Monday, Dec. 15, 1947
Lear Without Bosh
"It is queer," Edward Lear once wrote to a friend, "that I am the man as is making some three or four thousand people laugh in England all at one time. . . ." But to staid and sensible Victorians, who seemed to have a safety-valve passion for nonsense, there was nothing queer about it. Edward Lear's volumes of limericks, his world of Jumblies, scroobious snakes, runcible spoons and Dongs with Luminous Noses, set English gentlemen roaring into their port and schoolkids giggling into their bedtime hot milk.
"How pleasant to know Mr. Lear!" he once wrote in an autobiographical verse, and most eminent Victorians would have agreed. Critic John Ruskin put him "first of my hundred authors." Solemn statesmen referred to his Books of Nonsense in Parliament. "Sich," sighed Lear to his Learishly spelled diary, "is phame."
It was not the sort of phame that Edward Lear was after. A shy, pear-shaped six-footer with a bulging nose and "a beard that resembles a wig," he was a melancholy bachelor who could "blubber bottlesful" over Tennyson's poems. The son of a bankrupt, he began painting for his living at 15. It was as a painter, and not as a writer of "bosh," that he wished to be known.
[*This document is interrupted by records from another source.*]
Definition checkIfAlreadyClaimed (ethSwapInfo : EthereumSwapInfo) : prog Sys (result bool) :=
  _ <-? ext (NewSwapCreator (esSwapCreatorAddr ethSwapInfo)) ;;
  stage <-? ext (ContractSwaps (esSwapCreatorAddr ethSwapInfo) (esSwapID ethSwapInfo)) ;;
  if stage =? StageInvalid then done (Err (Wrapf "contract swap ID" errSwapDoesNotExist))
  else if (stage =? StagePending) || (stage =? StageReady) then done (Ok false)
  else if stage =? StageCompleted then
    logs <-? mapErr (Wrapf "failed to filter logs for topic")
               (ext (FilterLogs (esSwapCreatorAddr ethSwapInfo) (Some (esStartNumber ethSwapInfo)) [])) ;;
    found <- pure (findClaimedLog logs (esSwapID ethSwapInfo)) ;;
    done (Ok found)
  else panic "Unhandled stage value".

Definition completeSwap (l : nat) : prog Sys (result unit) :=
  Info_SetStatus l CompletedSuccess ;;;
  i <- readInfo l ;;
  PushNewStatus (iOfferID i) CompletedSuccess ;;;
  _ <-? mapErr (Wrapf "failed to mark swap as completed") (CompleteOngoingSwap l) ;;
  _ <-? mapErr (Wrapf "failed to delete offer from db") (OfferManager_DeleteOffer (iOfferID i)) ;;
  mapErr (Wrapf "failed to delete temporary swap info from db") (ext (RecoveryDeleteSwap (iOfferID i))).

Definition newSwapStateFromOngoing (o : Offer) (extra : OfferExtra) (ethSwapInfo : EthereumSwapInfo)
    (l : nat) (sk : PrivateKeyPair) : prog Sys (result swapState) :=
  alreadyClaimed <-? checkIfAlreadyClaimed ethSwapInfo ;;
  if alreadyClaimed : bool then
    _ <-? mapErr (Wrapf "failed to complete swap") (completeSwap l) ;;
    done (Err (errorf "swap was already completed successfully"))
  else
  i <- readInfo l ;;
  if negb (bool_decide (iStatus i = XMRLocked)) then done (Err errInvalidStageForRecovery)
  else
  s <-? newSwapState o extra (esStartNumber ethSwapInfo) (iMoneroStartHeight i) l ;;
  r <- inState s
         (_ <-? setContract (esSwapCreatorAddr ethSwapInfo) ;;
          setTimeouts (swTimeout1 (esSwap ethSwapInfo)) (swTimeout2 (esSwap ethSwapInfo)) ;;;
          modS (setPrivkeys (Some sk)) ;;;
          modS (setPubkeys (Some (PrivateKeyPair_PublicKeyPair sk))) ;;;
          modS (setContractSwapID (esSwapID ethSwapInfo)) ;;;
          modS (setContractSwap (Some (esSwap ethSwapInfo))) ;;;
          done (Ok tt)) ;;
  match r.1 with
  | Err e => done (Err e)
  | Ok _ => done (Ok r.2)
  end.

(** ** The instance *)

Definition onInst {A} (m : prog Sys A) : prog Instance_ A :=
  zoom isys (fun x i => mkInst _ _ x (states i) (nextState i) (swapStates i) (doneWatchers i)) m.
Definition extI {A} (c : call A) : prog Instance_ A := onInst (ext c).

(** A method of the swap state at a pointer. *)
Definition onState {A} (p : nat) (m : prog MS A) : prog Instance_ A := fun i =>
  match states i !! p with
  | None => (Panicked "nil pointer dereference", i)
  | Some ss =>
      let '(o, ms) := m (mkMS _ _ (isys i) ss) in
      (o, mkInst _ _ (sys ms) (<[p := sst ms]> (states i)) (nextState i) (swapStates i) (doneWatchers i))
  end.

(** The pointer of a new swap state, with the goroutine that waits for its end. *)
Definition startState (ss : swapState) (id : Hash) : prog Instance_ nat := fun i =>
  (Done (nextState i),
   mkInst _ _ (isys i) (<[nextState i := ss]> (states i)) (S (nextState i)) (swapStates i)
     ((nextState i, id) :: doneWatchers i)).

Definition putSwapState (id : Hash) (p : nat) : prog Instance_ unit :=
  modify (fun i => mkInst _ _ (isys i) (states i) (nextState i) (<[id := p]> (swapStates i)) (doneWatchers i)).
(* ===== verification/NetRelay.v ===== *)
(** * The relay stream in front of the backend

    The backend is the host's [RelayHandler]; what a peer can make the daemon relay by
    writing to a relay stream is what the backend relays, less the requests that name no
    swap when the daemon is not a relayer. *)

From stdpp Require Import base gmap list strings.
From Stdlib Require Import ZArith Strings.Byte.
From S2P Require Import Prelude Coins Types Swap Offers Bytes Crypto Contracts External TraceLogic Db Relayer RelayerProofs Message Net NetMachine NetProofs Backend BackendProofs.

Open Scope Z_scope.
Open Scope go_scope.

Module NetRelay.
Import Relayer RelayerProofs Backend BackendProofs Net NetMachine NetProofs.

Section relay.
Context `{World} `{!AbiLib} `{!Apd} `{!InfoJson} `{SigLib}.
Context `{!NetWorld} `{!OfferJson} `{!MsgJson}.
Context (code : bytes).

#[export] Instance backendRelayHandler : Net.RelayHandler backend := {|
  Net.GetRelayerAddressHash := Backend.GetRelayerAddressHash;
  Net.HandleRelayClaimRequest := Backend.HandleRelayClaimRequest code;
  Net.HasOngoingSwapAsTaker := Backend.HasOngoingSwapAsTaker
|}.

Implicit Types n : netSys backend.

(** The backend's state stays as it is. *)
Definition sameInner n n' : Prop := nsInner _ n' = nsInner _ n.

#[global] Instance sameInner_preorder : PreOrder sameInner.
Proof. split; unfold sameInner; [intros n; done | intros a b c; congruence]. Qed.

Lemma sameInner_net {A} (c : netCall A) : keeps sameInner (net c).
Proof. by intros n. Qed.

Lemma sameInner_getHost {A} (f : Host → A) : keeps sameInner (getHost f).
Proof. by intros n. Qed.

Hint Resolve sameInner_net sameInner_getHost : keeps.

Lemma sameInner_read st max : keeps sameInner (readStreamMessage st max).
Proof. unfold readStreamMessage. keeps_auto. Qed.

Lemma inner_deferring {A} (c : prog (netSys backend) unit) (b : prog (netSys backend) A) n :
  keeps sameInner c → nsInner _ (deferring c b n).2 = nsInner _ (b n).2.
Proof.
  intros Kc. unfold deferring. destruct (b n) as [[a|msg| |] n1]; try done;
    specialize (Kc n1); by destruct (c n1) as [[?|?| |] n2].
Qed.

Lemma inner_bind {A B} (p : prog (netSys backend) A) (k : A → prog (netSys backend) B) n :
  (∀ a, keeps sameInner (k a)) → nsInner _ (pbind p k n).2 = nsInner _ (p n).2.
Proof.
  intros Kk. unfold pbind. destruct (p n) as [[a|msg| |] n1]; try done. apply Kk.
Qed.

Lemma inner_handler {A} (p : prog backend A) n : nsInner _ (handler p n).2 = (p (nsInner _ n)).2.
Proof. unfold handler, zoom. by destruct (p (nsInner _ n)). Qed.

Lemma read_bytes st max n r n' : readStreamMessage st max n = (Done (Ok r), n') →
  ∃ b, observed n' (ReadStreamMessage st max) (Ok b) ∧ DecodeMessage b = Ok r.
Proof.
  unfold readStreamMessage. intros E. apply pbind_inv_Done in E as ([b|e] & n1 & Hb & E); [|done].
  injection E as E <-. exists b. split; [by eapply net_observed | done].
Qed.

(** What a relay stream makes the backend do: nothing, or one request it handles. *)
Lemma handleRelayStream_inner st n :
  nsInner _ (handleRelayStream st n).2 = nsInner _ n ∨
  ∃ b req, netAnswer _ (nsClock _ n) (ReadStreamMessage st maxRelayMessageSize) = Ok b ∧
    DecodeMessage b = Ok (MRelayClaimRequest req) ∧ (rqOfferID req ≠ None ∨ isRelayer (nsHost _ n) = true) ∧
    nsInner _ (handleRelayStream st n).2 = (Backend.HandleRelayClaimRequest code (remotePeer st) req (nsInner _ n)).2.
Proof.
  unfold handleRelayStream. rewrite inner_deferring by apply sameInner_net.
  destruct (read_run st maxRelayMessageSize n) as (n1 & Hr & _).
  assert (Hi : nsInner _ n1 = nsInner _ n).
  { pose proof (sameInner_read st maxRelayMessageSize n) as Hs. by rewrite Hr in Hs. }
  assert (Hh : nsHost _ n1 = nsHost _ n).
  { revert Hr. unfold readStreamMessage, tryBind, pbind, net.
    by destruct (netAnswer _ (nsClock _ n) (ReadStreamMessage st maxRelayMessageSize)); intros [= <-]. }
  rewrite (pbind_Done _ _ _ _ _ Hr).
  destruct (netAnswer _ (nsClock _ n) (ReadStreamMessage st maxRelayMessageSize)) as [b|e] eqn:Hb; [|by left].
  destruct (DecodeMessage b) as [[| |req| | |]|e] eqn:Hd; try by left.
  rewrite (pbind_Done (getHost isRelayer) _ n1 (isRelayer (nsHost _ n)) n1) by (unfold getHost, gets; by rewrite Hh).
  destruct (bool_decide (rqOfferID req = None) && negb (isRelayer (nsHost _ n))) eqn:Hg; [by left|].
  right. exists b, req. split_and!; [done | done | |].
  - apply andb_false_iff in Hg as [Hg|Hg]; [left; by apply bool_decide_eq_false_1 in Hg | right].
    by apply negb_false_iff in Hg.
  - rewrite inner_bind; [by rewrite inner_handler, Hi|]. intros [tx|e]; keeps_auto.
Qed.

(** C23: safety.  A daemon that is not a relayer pays for nobody else's claim: if a claim
    transaction is sent because of a relay stream, the stream's peer is the counterparty of
    an ongoing swap whose taker this daemon is, the request names that swap and claims the
    contract swap recorded for it, and it passed every check of the relayer. *)
Theorem non_relayer_relays_only_own_swap (st : Stream) (n : netSys backend) :
  let b := nsInner _ n in
  let b' := nsInner _ (handleRelayStream st n).2 in
  isRelayer (nsHost _ n) = false → existsb isRelayTx (newObs b b') = true →
  ∃ bs req id, netAnswer _ (nsClock _ n) (ReadStreamMessage st maxRelayMessageSize) = Ok bs ∧
    DecodeMessage bs = Ok (MRelayClaimRequest req) ∧ rqOfferID req = Some id ∧
    relayedFor code (remotePeer st) req b b'.
Proof.
  intros b b' Hrel Hex. subst b b'.
  destruct (handleRelayStream_inner st n) as [E|(bs & req & Hb & Hd & Ho & E)].
  { rewrite E, newObs_same in Hex. done. }
  destruct Ho as [Ho|Ho]; [|congruence]. destruct (rqOfferID req) as [id|] eqn:Hid; [|done].
  exists bs, req, id. split_and!; [done..|]. rewrite E in *. by apply HandleRelay_inv, not_emitted.
Qed.

End relay.
End NetRelay.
Delhicate Delhi. In time, he became one of England's most prolific landscapists. His epilepsy (the attacks of "the Terrible Demon" were recorded in his diary with little x's) made him restless, drove him and his sketchbook on continuous travels, from "Foggopolis" (his name for London) to the Continent, to the Near East, and finally to making "Delhineations of Delhicate" Delhi. He was constantly seasick, was pelted with sticks & stones by irate Albanians, was bitten by "a centipede of some horror" in Greece, lived "on rugs and ate with gypsies . . . and performed frightful discrepancies for 8 days" in the Balkans. Like most Englishmen abroad, he grumbled continually. The Bosporus was "the ghastliest humbug going," Corfu was a "tittletattle, piggy-wiggy island," and Venice was filled with palaces, pigeons, poodles, pumpkins, and--"to keep up the alliteration"--pimps.
Nose-Grinding. Through all his grumbles and rising gorges, Edward Lear painted furiously. He rose before dawn, trudged about all day until he found a landscape that pleased him. Then, after myopically surveying the scene over his spectacles, he began his hasty sketches on odd-shaped scraps of paper from his notebook. His watercolor sketches were meant mostly to be notes for his fastidious and stilted oils, over which he labored long and hard ("I hate the act of painting. . . . It is like grinding my nose off!"). A few of the oils rode into the Royal Academy on the coattails of the Pre-Raphaelites. No coattails can carry them now.
Last week, 60 years after Edward Lear and his faithful old cat-traveling companion Foss died, Manhattan galleryites got a chance to judge Edward Lear the artist through his spontaneous sketches. "Oh, dear, dear, dear," Lear once wrote, "the more I see of nature, the more sure I am that one Edward Lear should never have attempted to represent her. Yet . . . I know there is a vein of poetry in me that ought to have come out." If anywhere it did come out, fresh & free, it was in the pale and delicate watercolors he jotted down in a few feverish moments.